Enquanto os pequenos dormiam a sono solto, na quietude da noite, uma Haqub insone bordava diligentemente um pano. Foi assim que, pela manhã, surgiu um estandarte, fincado no centro da aldeia, em frente à fonte, como os seguintes dizeres:

PALAVRAS DA GRANDE MÃE - Estes meninos são meus protegidos, são eles HUND e ZÓS, são para os homens a NOITE e o DIA, se algo de ruim lhes acontecer, acontecerá também a mim, a MÃE TERRA. Cuidem deles como se cuidassem de mim, a MÃE QUE TUDO PROVÊ. À Haqub, e somente a ela, será dado o nome de MÃE DE HUND E ZÓS, a Mãe da Noite e do Dia, ou do Dia e da Noite.

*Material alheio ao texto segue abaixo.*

Definition with_stateStore (w : World) (s : gmap string StreamState) : World :=
  mkWorld (heap w) (inmemory w) (cacheLimit w) s (anchorRequests w)
    (syncedPinned w) (anchorService w) (queueClosed w) (network w)
    (networkTips w) (indexedModels w) (expired w).

Definition with_syncedPinned (w : World) (s : gset string) : World :=
  mkWorld (heap w) (inmemory w) (cacheLimit w) (stateStore w)
    (anchorRequests w) s (anchorService w) (queueClosed w) (network w)
    (networkTips w) (indexedModels w) (expired w).

Definition handlerNames : list string := ["tile"; "MID"].

Definition typeNameOf (t : Z) : string :=
  if (t =? 0)%Z then "tile" else "MID".

Definition genesisCidOf (st : StreamState) : CID :=
  match log st with
  | e :: _ => entry_cid e
  | [] => ""
  end.

Definition tipOf (st : StreamState) : CID :=
  match last (log st) with
  | Some e => entry_cid e
  | None => ""
  end.

(** Modelled from the spec: [StreamUtils.streamIdFromState], which is not in
    the source at hand; a stream identifier is "derived from the genesis
    commit's content hash plus a type tag". *)
Definition streamIdOf (st : StreamState) : StreamID :=
  let name := typeNameOf (type st) in
  mkStreamID name (genesisCidOf st) (name ++ ":" ++ genesisCidOf st).

Definition emptyState : StreamState :=
  mkStreamState 0 "" None NOT_REQUESTED [].

Definition deref (w : World) (s : Ref) : RunningState :=
  default (mkRunningState emptyState false true) (heap w !! s).

Definition update (w : World) (s : Ref) (f : RunningState -> RunningState)
  : World :=
  with_heap w (alter f s (heap w)).

Definition set_state (st : StreamState) (r : RunningState) : RunningState :=
  mkRunningState st (isPinned r) (completed r).

Definition set_pinned (b : bool) (r : RunningState) : RunningState :=
  mkRunningState (state r) b (completed r).

Definition complete (r : RunningState) : RunningState :=
  mkRunningState (state r) (isPinned r) true.

Definition set_anchorStatus (a : AnchorStatus) (st : StreamState) : StreamState :=
  mkStreamState (type st) (content st) (metadata st) a (log st).

Definition lookup_key (key : string) (c : list (string * Ref)) : option Ref :=
  snd <$> find (fun e => String.eqb key (fst e)) c.

Definition remove_key (key : string) (c : list (string * Ref))
  : list (string * Ref) :=
  filter (fun e => fst e ≠ key) c.

(** Modelled from the spec: [StateCache.get] and [StateCache.set] (the
    cache is not in the source at hand), a "bounded LRU of running states";
    "eviction fires only when |evictable entries| > cacheLimit after an
    insertion; the least-recently-used evictable entry is removed and the
    completion callback invoked".  The most recently used entry comes
    first.  The endured entries of the cache are left out: no operation
    below endures an entry. *)
Definition cache_get (key : string) (w : World) : option Ref * World :=
  match lookup_key key (inmemory w) with
  | Some s => (Some s, with_inmemory w ((key, s) :: remove_key key (inmemory w)))
  | None => (None, w)
  end.

Definition cache_set (key : string) (s : Ref) (w : World) : World :=
  let entries := (key, s) :: remove_key key (inmemory w) in
  let kept := take (cacheLimit w) entries in
  let evicted := drop (cacheLimit w) entries in
  foldr (fun e w => update w (snd e) complete) (with_inmemory w kept) evicted.

(** Modelled from the spec: the stream handler's [applyCommit] on a genesis
    commit, "a pure function of its inputs"; here it builds the one-entry
    state of the commit, and refuses a commit whose capability has expired
    unless the time check is disabled. *)
Definition applyGenesis (w : World) (cd : CommitData) : Result StreamState :=
  if bool_decide (commit_cid cd ∈ expired w) && negb (truthy (disableTimecheck cd))
  then inl "CACAO expired"
  else inr (mkStreamState 0 (commit_payload cd)
              (Some (mkMetadata [] None)) NOT_REQUESTED
              [mkLogEntry (commit_cid cd) GENESIS None]).

(** The entries of a log up to the commit [c], when [c] is in the log. *)
Fixpoint upTo (c : CID) (l : list LogEntry) : option (list LogEntry) :=
  match l with
  | [] => None
  | e :: l' =>
      if String.eqb (entry_cid e) c then Some [e]
      else cons e <$> upTo c l'
  end.

(** Modelled from the spec: [StateManager.atCommit], which is not in the
    source at hand; it "replays from genesis to the requested commit,
    producing an immutable snapshot", and "fails with CommitNotInLog if the
    commit is not in base's canonical history". *)
Definition atCommit (st : StreamState) (c : CommitID) : Result SnapshotState :=
  match upTo (commit c) (log st) with
  | Some l => inr (mkSnapshot (mkStreamState (type st) (content st)
                                 (metadata st) (anchorStatus st) l))
  | None => inl "CommitNotInLog"
  end.

(** Modelled from the spec: the collaborators of §6.1 and the state
    manager's operations of §4.4.  [PinStore.add] persists the state and
    marks the running state pinned, [PinStore.rm] removes it and marks it
    unpinned; [sync] brings the running state to the tip known to the
    network; the state manager's [applyCommit] appends the commit to the
    cached running state. *)
Definition respond (c : Call) (w : World) : resp c * World :=
  match c return resp c * World with
  | CacheGet key => cache_get key w
  | CacheSet key s => (tt, cache_set key s w)
  | MetricsCount _ _ => (tt, w)
  | LogVerbose _ => (tt, w)
  | ConsoleWarn _ => (tt, w)
  | LoadingQRun _ =>
      (if queueClosed w then inl "QueueClosed" else inr tt, w)
  | StateStoreLoad id => (inr (stateStore w !! toString id), w)
  | AnchorRequestStoreLoad id => (inr (anchorRequests w !! toString id), w)
  | PinStoreAdd s _ =>
      match heap w !! s with
      | Some r =>
          (inr tt,
           with_stateStore (update w s (set_pinned true))
             (<[toString (streamIdOf (state r)) := state r]> (stateStore w)))
      | None => (inl "no such running state", w)
      end
  | PinStoreRm s =>
      match heap w !! s with
      | Some r =>
          (inr tt,
           with_stateStore (update w s (set_pinned false))
             (delete (toString (streamIdOf (state r))) (stateStore w)))
      | None => (inl "no such running state", w)
      end
  | NewRunningState st pinned =>
      (length (heap w), with_heap w (heap w ++ [mkRunningState st pinned false]))
  | RsId s => (streamIdOf (state (deref w s)), w)
  | RsState s => (state (deref w s), w)
  | RsTip s => (tipOf (state (deref w s)), w)
  | RsIsPinned s => (isPinned (deref w s), w)
  | HandlersGet name =>
      (if bool_decide (name ∈ handlerNames) then inr name
       else inl "Failed to find a stream handler", w)
  | GetCommitData c _ => (inr (network w !! c), w)
  | HandlerApplyCommit _ cd => (applyGenesis w cd, w)
  | AnchorServicePresent => (anchorService w, w)
  | ConfirmAnchorResponse s _ =>
      (tt, update w s (fun r => set_state (set_anchorStatus PENDING (state r)) r))
  | WasPinnedStreamSynced id => (bool_decide (toString id ∈ syncedPinned w), w)
  | MarkPinnedAndSynced id =>
      (tt, with_syncedPinned w ({[toString id]} ∪ syncedPinned w))
  | MarkUnpinned id =>
      (tt, with_syncedPinned w (syncedPinned w ∖ {[toString id]}))
  | PublishTip _ => (tt, w)
  | Sync s _ _ =>
      match networkTips w !! toString (streamIdOf (state (deref w s))) with
      | Some st => (inr tt, update w s (set_state st))
      | None => (inr tt, w)
      end
  | AtCommit base c => (atCommit (state (deref w base)) c, w)
  | SmApplyCommit id c _ =>
      match lookup_key (toString id) (inmemory w) with
      | Some s =>
          let st := state (deref w s) in
          let st' := mkStreamState (type st) (content st) (metadata st)
                       (anchorStatus st)
                       (log st ++ [mkLogEntry c SIGNED None]) in
          (inr s, update w s (set_state st'))
      | None => (inl "StreamNotFound", w)
      end
  | SmApplyWriteOpts _ _ => (inr tt, w)
  | CheckForCacaoExpiration st => (negb (bool_decide (tipOf st ∈ expired w)), w)
  | StreamIdFromState st => (streamIdOf st, w)
  | ShouldIndexStream m => (bool_decide (toString m ∈ indexedModels w), w)
  end.
(* ===== verification/Params.v ===== *)
(** * Constants and address macros

    param.h, memlayout.h, mmu.h, fs.h, stat.h, fcntl.h and buf.h: the
    constants the kernel is compiled with and the address macros on [uint]. *)

From stdpp Require Import base list.
From Stdlib Require Import ZArith Lia.
From S2P Require Import Prelude.

(** ** param.h *)
Definition NPROC : nat := 64.
Definition KSTACKSIZE : Z := 4096.
Definition NCPU : nat := 8.
Definition NOFILE : nat := 16.
Definition NFILE : nat := 100.
Definition NINODE : nat := 50.
Definition NDEV : Z := 10.
Definition ROOTDEV : Z := 1.
Definition MAXARG : nat := 32.
Definition MAXOPBLOCKS : Z := 10.
Definition LOGSIZE : Z := MAXOPBLOCKS * 3.
Definition NBUF : nat := Z.to_nat (MAXOPBLOCKS * 3).

(** ** memlayout.h *)
Definition EXTMEM : Z := 0x100000.
Definition PHYSTOP : Z := 0xE000000.
Definition DEVSPACE : Z := 0xFE000000.
Definition KERNBASE : Z := 0x80000000.
Definition KERNLINK : Z := KERNBASE + EXTMEM.
Definition v2p (a : Z) : Z := u32 (a - KERNBASE).
Definition p2v (a : Z) : Z := u32 (a + KERNBASE).

(** ** mmu.h *)
Definition PGSIZE : Z := 4096.
Definition NPDENTRIES : Z := 1024.
Definition NPTENTRIES : Z := 1024.
Definition PTXSHIFT : Z := 12.
Definition PDXSHIFT : Z := 22.
Definition PDX (va : Z) : Z := Z.land (Z.shiftr va PDXSHIFT) 0x3FF.
Definition PTX (va : Z) : Z := Z.land (Z.shiftr va PTXSHIFT) 0x3FF.
Definition PGROUNDUP (sz : Z) : Z :=
  Z.land (u32 (sz + PGSIZE - 1)) (u32 (Z.lnot (PGSIZE - 1))).
Definition PGROUNDDOWN (a : Z) : Z := Z.land a (u32 (Z.lnot (PGSIZE - 1))).
Definition PTE_P : Z := 0x001.
Definition PTE_W : Z := 0x002.
Definition PTE_U : Z := 0x004.
Definition PTE_ADDR (pte : Z) : Z := Z.land pte (u32 (Z.lnot 0xFFF)).
Definition PTE_FLAGS (pte : Z) : Z := Z.land pte 0xFFF.

(** ** fs.h *)
Definition ROOTINO : Z := 1.
Definition BSIZE : Z := 512.
Definition NDIRECT : Z := 12.
Definition NINDIRECT : Z := BSIZE / 4.
Definition MAXFILE : Z := NDIRECT + NINDIRECT.
Definition IPB : Z := BSIZE / 64.
Definition IBLOCK (i : Z) : Z := i / IPB + 2.
Definition BPB : Z := BSIZE * 8.
Definition BBLOCK (b ninodes : Z) : Z := b / BPB + ninodes / IPB + 3.
Definition DIRSIZ : nat := 14.

(** ** stat.h and fcntl.h *)
Definition T_DIR : Z := 1.
Definition T_FILE : Z := 2.
Definition T_DEV : Z := 3.
Definition O_RDONLY : Z := 0x000.
Definition O_WRONLY : Z := 0x001.
Definition O_RDWR : Z := 0x002.
Definition O_CREATE : Z := 0x200.

(** ** buf.h and file.h flag bits *)
Definition B_BUSY : Z := 0x1.
Definition B_VALID : Z := 0x2.
Definition B_DIRTY : Z := 0x4.
Definition I_BUSY : Z := 0x1.
Definition I_VALID : Z := 0x2.

(** ** The page macros are rounding to multiples of PGSIZE *)

Lemma land_page_mask a : 0 ≤ a < 2 ^ 32 →
  Z.land a (u32 (Z.lnot (PGSIZE - 1))) = a - a mod PGSIZE.
Proof.
  intros Ha. change (u32 (Z.lnot (PGSIZE - 1))) with (2 ^ 32 - 2 ^ 12).
  assert (Hm : a mod PGSIZE = Z.land a (Z.ones 12)) by (by rewrite Z.land_ones by lia).
  rewrite Hm.
  assert (Hsum : Z.land a (2 ^ 32 - 2 ^ 12) + Z.land a (Z.ones 12) = a); [|lia].
  rewrite Z.add_nocarry_lxor, Z.lxor_lor.
  - rewrite <- Z.land_lor_distr_r.
    change (Z.lor (2 ^ 32 - 2 ^ 12) (Z.ones 12)) with (Z.ones 32).
    rewrite Z.land_ones by lia. by apply Z.mod_small.
  - rewrite (Z.land_comm a (Z.ones 12)), Z.land_assoc.
    rewrite <- (Z.land_assoc a). change (Z.land (2 ^ 32 - 2 ^ 12) (Z.ones 12)) with 0.
    by rewrite Z.land_0_r.
  - rewrite (Z.land_comm a (Z.ones 12)), Z.land_assoc.
    rewrite <- (Z.land_assoc a). change (Z.land (2 ^ 32 - 2 ^ 12) (Z.ones 12)) with 0.
    by rewrite Z.land_0_r.
Qed.

Lemma PGROUNDDOWN_eq a : 0 ≤ a < 2 ^ 32 → PGROUNDDOWN a = a - a mod PGSIZE.
Proof. apply land_page_mask. Qed.

Lemma PGROUNDUP_eq a : 0 ≤ a ≤ 2 ^ 32 - PGSIZE →
  PGROUNDUP a = (a + PGSIZE - 1) / PGSIZE * PGSIZE.
Proof.
  unfold PGSIZE. intros Ha. unfold PGROUNDUP. rewrite land_page_mask by apply u32_range.
  unfold PGSIZE. rewrite u32_small by lia.
  pose proof (Z.div_mod (a + 4096 - 1) 4096 ltac:(lia)). lia.
Qed.

(** [PGROUNDUP] gives the least page boundary not below its argument. *)
Lemma PGROUNDUP_bounds a : 0 ≤ a ≤ 2 ^ 32 - PGSIZE →
  a ≤ PGROUNDUP a < a + PGSIZE ∧ PGROUNDUP a mod PGSIZE = 0.
Proof.
  intros Ha. rewrite PGROUNDUP_eq by done. unfold PGSIZE in *. split.
  - pose proof (Z.div_mod (a + 4096 - 1) 4096 ltac:(lia)).
    pose proof (Z.mod_pos_bound (a + 4096 - 1) 4096 ltac:(lia)). lia.
  - apply Z.mod_mul. lia.
Qed.

Lemma PDX_range va : 0 ≤ PDX va < 1024.
Proof.
  unfold PDX. change 0x3FF with (Z.ones 10). rewrite Z.land_ones by lia.
  apply Z.mod_pos_bound. lia.
Qed.

Lemma PTX_range va : 0 ≤ PTX va < 1024.
Proof.
  unfold PTX. change 0x3FF with (Z.ones 10). rewrite Z.land_ones by lia.
  apply Z.mod_pos_bound. lia.
Qed.

Lemma PDX_eq va : 0 ≤ va < 2 ^ 32 → PDX va = va / 2 ^ 22.
Proof.
  intros. unfold PDX, PDXSHIFT. change 0x3FF with (Z.ones 10).
  rewrite Z.land_ones, Z.shiftr_div_pow2 by lia. apply Z.mod_small.
  split; [apply Z.div_pos; lia|apply Z.div_lt_upper_bound; lia].
Qed.

Lemma PTX_eq va : PTX va = va / 2 ^ 12 mod 2 ^ 10.
Proof.
  unfold PTX, PTXSHIFT. change 0x3FF with (Z.ones 10).
  by rewrite Z.land_ones, Z.shiftr_div_pow2 by lia.
Qed.
(* ===== verification/Kmonad.v ===== *)
(** * The kernel monad

    A kernel routine runs in the context of one process on one CPU.  Its model
    is a function from the CPU context [kctx] (the spinlocks this CPU holds and
    the wakeups it has issued) and the state [S] of the component to an
    [outcome]: the routine returns, goes to sleep, or panics.  Spinlock critical
    sections are executed as one unit: a CPU that holds a lock runs with
    interrupts off (spinlock.c, pushcli) and the other CPUs spin, which
    Spinlock.v justifies.

    [sleep] is modelled up to the moment the process gives up the CPU: the
    outcome [Blocked c k s] says the process is SLEEPING on channel [c], that
    the lock passed to [sleep] is released, and what the state is.  Every sleep
    of xv6 sits in a loop that tests its condition again after the wakeup. *)

From stdpp Require Import base gmap list strings.
From Stdlib Require Import ZArith Lia.
From S2P Require Import Prelude.

(** The spinlocks of the kernel, by the variable that holds them. *)
Inductive lockid : Type :=
| LBcache | LLog | LIcache | LFtable | LKmem | LPtable | LIde | LTicks
| LCons | LInput | LPipe (p : Z).

(** The sleep channels: the addresses the code passes to sleep and wakeup. *)
Inductive chan : Type :=
| CBuf (i : nat) | CLog | CInode (i : nat) | CProc (i : nat) | CTicks
| CNread (p : Z) | CNwrite (p : Z) | CInput.

#[global] Instance lockid_eq_dec : EqDecision lockid.
Proof. solve_decision. Defined.
#[global] Instance chan_eq_dec : EqDecision chan.
Proof. solve_decision. Defined.

Record kctx : Type := Kctx {
  held : list lockid;      (** spinlocks held by this CPU, innermost first *)
  wakeups : list chan      (** channels passed to wakeup(), newest first *)
}.

Inductive outcome (S A : Type) : Type :=
| Done (a : A) (k : kctx) (s : S)
| Blocked (c : chan) (k : kctx) (s : S)
| Panicked (msg : string)
| Undefined              (** an array index out of bounds *)
| Diverged.
Arguments Done {S A} _ _ _.
Arguments Blocked {S A} _ _ _.
Arguments Panicked {S A} _.
Arguments Undefined {S A}.
Arguments Diverged {S A}.

Definition M (S A : Type) : Type := kctx → S → outcome S A.

#[global] Instance M_ret {S} : MRet (M S) := λ A a k s, Done a k s.
#[global] Instance M_bind {S} : MBind (M S) := λ A B f m k s,
  match m k s with
  | Done a k' s' => f a k' s'
  | Blocked c k' s' => Blocked c k' s'
  | Panicked msg => Panicked msg
  | Undefined => Undefined
  | Diverged => Diverged
  end.

Definition panic {S A} (msg : string) : M S A := λ _ _, Panicked msg.
Definition undefined {S A} : M S A := λ _ _, Undefined.
Definition diverge {S A} : M S A := λ _ _, Diverged.
Definition gets {S A} (f : S → A) : M S A := λ k s, Done (f s) k s.
Definition modify {S} (f : S → S) : M S unit := λ k s, Done tt k (f s).

(** for(i = start; i < start + cnt; i++) body(i); *)
Fixpoint mfor {S} (start cnt : nat) (body : nat → M S unit) : M S unit :=
  match cnt with
  | O => mret tt
  | Datatypes.S c => body start;; mfor (Datatypes.S start) c body
  end.

(** a[i] = v for an array of the C program: [l] is the array. *)
Definition array_set {A} (l : list A) (i : Z) (v : A) : option (list A) :=
  if decide (0 ≤ i < Z.of_nat (length l)) then Some (<[Z.to_nat i := v]> l) else None.
Definition array_get {A} (l : list A) (i : Z) : option A :=
  if decide (0 ≤ i) then l !! Z.to_nat i else None.

(** Carry on with a defined value. *)
Definition defined {S A} (o : option A) : M S A :=
  match o with Some a => mret a | None => undefined end.

(** Run a component's routine inside a larger state. *)
Definition zoom {S T A} (get : S → T) (put : T → S → S) (m : M T A) : M S A := λ k s,
  match m k (get s) with
  | Done a k' t => Done a k' (put t s)
  | Blocked c k' t => Blocked c k' (put t s)
  | Panicked msg => Panicked msg
  | Undefined => Undefined
  | Diverged => Diverged
  end.

(** spinlock.c: acquire and release, as seen by the CPU that calls them. *)
Definition acquire {S} (l : lockid) : M S unit := λ k s,
  if decide (l ∈ held k) then Panicked "acquire"
  else Done tt (Kctx (l :: held k) (wakeups k)) s.

Fixpoint remove_lock (l : lockid) (ls : list lockid) : list lockid :=
  match ls with
  | [] => []
  | x :: xs => if decide (x = l) then xs else x :: remove_lock l xs
  end.

(** spinlock.c: initlock leaves the lock free. *)
Definition initlock {S} (l : lockid) : M S unit := λ k s,
  Done tt (Kctx (remove_lock l (held k)) (wakeups k)) s.

Definition release {S} (l : lockid) : M S unit := λ k s,
  if decide (l ∈ held k) then Done tt (Kctx (remove_lock l (held k)) (wakeups k)) s
  else Panicked "release".

(** proc.c: wakeup takes ptable.lock around wakeup1. *)
Definition note_wakeup {S} (c : chan) : M S unit := λ k s,
  Done tt (Kctx (held k) (c :: wakeups k)) s.

Definition wakeup {S} (c : chan) : M S unit :=
  acquire LPtable;; note_wakeup c;; release LPtable.

(** proc.c: sched, called with the process already marked SLEEPING on [c]. *)
Definition sched {S A} (c : chan) : M S A := λ k s,
  if decide (LPtable ∈ held k) then
    if decide (length (held k) = 1%nat) then Blocked c (Kctx [] (wakeups k)) s
    else Panicked "sched locks"
  else Panicked "sched ptable.lock".

(** proc.c: sleep.  ptable.lock is taken, [lk] released, and sched() panics
    unless ptable.lock is then the only lock held; the scheduler releases it. *)
Definition sleep {S A} (c : chan) (lk : lockid) : M S A :=
  (if decide (lk = LPtable) then mret tt else acquire LPtable;; release lk);;
  sched c.

(** ** Equations of the monad *)

Section laws.
Context {S : Type}.
Implicit Types (k : kctx) (s : S).

Lemma bind_Done {A B} (m : M S A) (f : A → M S B) k s a k' s' :
  m k s = Done a k' s' → (m ≫= f) k s = f a k' s'.
Proof. intros H. unfold mbind, M_bind. by rewrite H. Qed.

Lemma bind_assoc_Done {A B C} (m : M S A) (f : A → M S B) (g : B → M S C) k s b k' s' :
  (m ≫= f) k s = Done b k' s' → (m ≫= λ a, f a ≫= g) k s = g b k' s'.
Proof.
  unfold mbind, M_bind. destruct (m k s) as [a k1 s1| | | |]; try done. intros ->. done.
Qed.

Lemma bind_assoc3_Done {A B C D} (m : M S A) (f : A → M S B) (g : A → B → M S C)
    (h : C → M S D) k s c k' s' :
  (m ≫= λ a, f a ≫= g a) k s = Done c k' s' →
  (m ≫= λ a, f a ≫= λ b, g a b ≫= h) k s = h c k' s'.
Proof.
  unfold mbind, M_bind. destruct (m k s) as [a k1 s1| | | |]; try done.
  destruct (f a k1 s1) as [b k2 s2| | | |]; try done. intros ->. done.
Qed.

Lemma bind_inv {A B} (m : M S A) (f : A → M S B) k s b k'' s'' :
  (m ≫= f) k s = Done b k'' s'' →
  ∃ a k' s', m k s = Done a k' s' ∧ f a k' s' = Done b k'' s''.
Proof. unfold mbind, M_bind. destruct (m k s); naive_solver. Qed.

Lemma ret_eq {A} (a : A) k s : (mret a : M S A) k s = Done a k s.
Proof. done. Qed.

Lemma gets_eq {A} (f : S → A) k s : gets f k s = Done (f s) k s.
Proof. done. Qed.

Lemma modify_eq (f : S → S) k s : modify f k s = Done tt k (f s).
Proof. done. Qed.

Lemma acquire_eq l k s :
  l ∉ held k → acquire l k s = Done tt (Kctx (l :: held k) (wakeups k)) s.
Proof. intros. unfold acquire. by rewrite decide_False. Qed.

Lemma remove_lock_notin l ls : l ∉ ls → remove_lock l ls = ls.
Proof.
  induction ls as [|x ls IH]; intros Hl; simpl; [done|].
  rewrite decide_False, IH by set_solver. done.
Qed.

Lemma initlock_eq l k s : l ∉ held k → initlock l k s = Done tt k s.
Proof. intros. unfold initlock. rewrite remove_lock_notin by done. by destruct k. Qed.

Lemma release_top l h w s :
  release l (Kctx (l :: h) w) s = Done tt (Kctx h w) s.
Proof.
  unfold release. simpl. rewrite decide_True by apply list_elem_of_here.
  by rewrite decide_True.
Qed.

Lemma wakeup_eq c k s :
  LPtable ∉ held k →
  wakeup c k s = Done tt (Kctx (held k) (c :: wakeups k)) s.
Proof.
  intros. unfold wakeup, note_wakeup, mbind, M_bind. rewrite acquire_eq by done.
  apply release_top.
Qed.

Lemma sleep_eq {A} c lk k s :
  held k = [lk] → lk ≠ LPtable →
  sleep c lk k s = (Blocked c (Kctx [] (wakeups k)) s : outcome S A).
Proof.
  intros Hk Hlk. unfold sleep, sched, mbind, M_bind. rewrite decide_False by done.
  rewrite acquire_eq by (rewrite Hk, list_elem_of_singleton; congruence).
  rewrite Hk. simpl.
  unfold release. simpl. destruct (decide (lk ∈ _)) as [_|Hn]; [|set_solver].
  destruct (decide (LPtable = lk)); [congruence|].
  rewrite (decide_True (P := lk = lk)) by done. done.
Qed.
End laws.

Lemma zoom_Done {S T A} (get : S → T) (put : T → S → S) (m : M T A) k s a k' t :
  m k (get s) = Done a k' t → zoom get put m k s = Done a k' (put t s).
Proof. intros H. unfold zoom. by rewrite H. Qed.

(** A routine of a component run step by step in the larger state. *)
Lemma zoom_bind {S T A B} (get : S → T) (put : T → S → S) (m : M T A) (f : A → M T B) k s :
  (∀ t s, get (put t s) = t) → (∀ t t' s, put t' (put t s) = put t' s) →
  zoom get put (m ≫= f) k s = (zoom get put m ≫= λ a, zoom get put (f a)) k s.
Proof.
  intros Hg Hp. unfold zoom, mbind, M_bind. destruct (m k (get s)) as [a k' t| | | |]; try done.
  rewrite Hg. destruct (f a k' t); by rewrite ?Hp.
Qed.

(** [mgo] evaluates the head of a monadic computation with the equations
    above, closing lock side conditions by [set_solver]. *)
Ltac mstep :=
  first
    [ rewrite gets_eq | rewrite modify_eq | rewrite ret_eq
    | rewrite acquire_eq by (simpl; set_solver)
    | rewrite release_top
    | rewrite wakeup_eq by (simpl; set_solver)
    | rewrite sleep_eq by (first [reflexivity | done]) ];
  cbv beta iota; simpl held; simpl wakeups.
Ltac mgo :=
  cbn [negb orb andb]; unfold mbind, M_bind; cbv beta iota; repeat mstep.

(** [mb H] takes one step of a sequence, with [H] the outcome of its head. *)
Ltac mb H := rewrite (bind_Done _ _ _ _ _ _ _ H); cbv beta.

Assim, sob a proteção da Grande Mãe, os dois meninos cresceram fortes, como os frutos mais belos e saudáveis da Natureza, e não se separavam jamais, pois o dia sempre traz dentro de si a escuridão, e a noite, consequentemente, traz em seu bojo o alvorecer. E esta deveria ter sido a nossa lição... Quando completaram quatorze anos de existência em nossa aldeia, à instância de Haqub, obediente aos infalíveis instintos femininos, que lhe alertavam da grande desgraça que se abateria sobre a nossa gente, eles foram levados, transportados pela magia de uma caravana, formada de artistas e magos e músicos, que atravessava a aldeia. Nas laterais dos carroções, lia-se TRUPE DAS SOMBRAS LONGAS. Haqub compreendia muito bem a necessidade que os homens têm de bodes expiatórios. Alguns anos depois, Haqub segredou-me que entendeu premonitoriamente a desgraça que se abateria sobre a população, a qual seria creditada a Hund e Zós, quando, ao esfregar as suas costas, no banho, percebeu neles o surgimento de escamas douradas.

E assim o inverno mais tenebroso teve início em Dw Revhs. E, com ele, o início da nossa lenta ruína. Foi nesse tempo também que aprendemos a usar o aço para fabricar espadas, e não mais ferramentas agrícolas.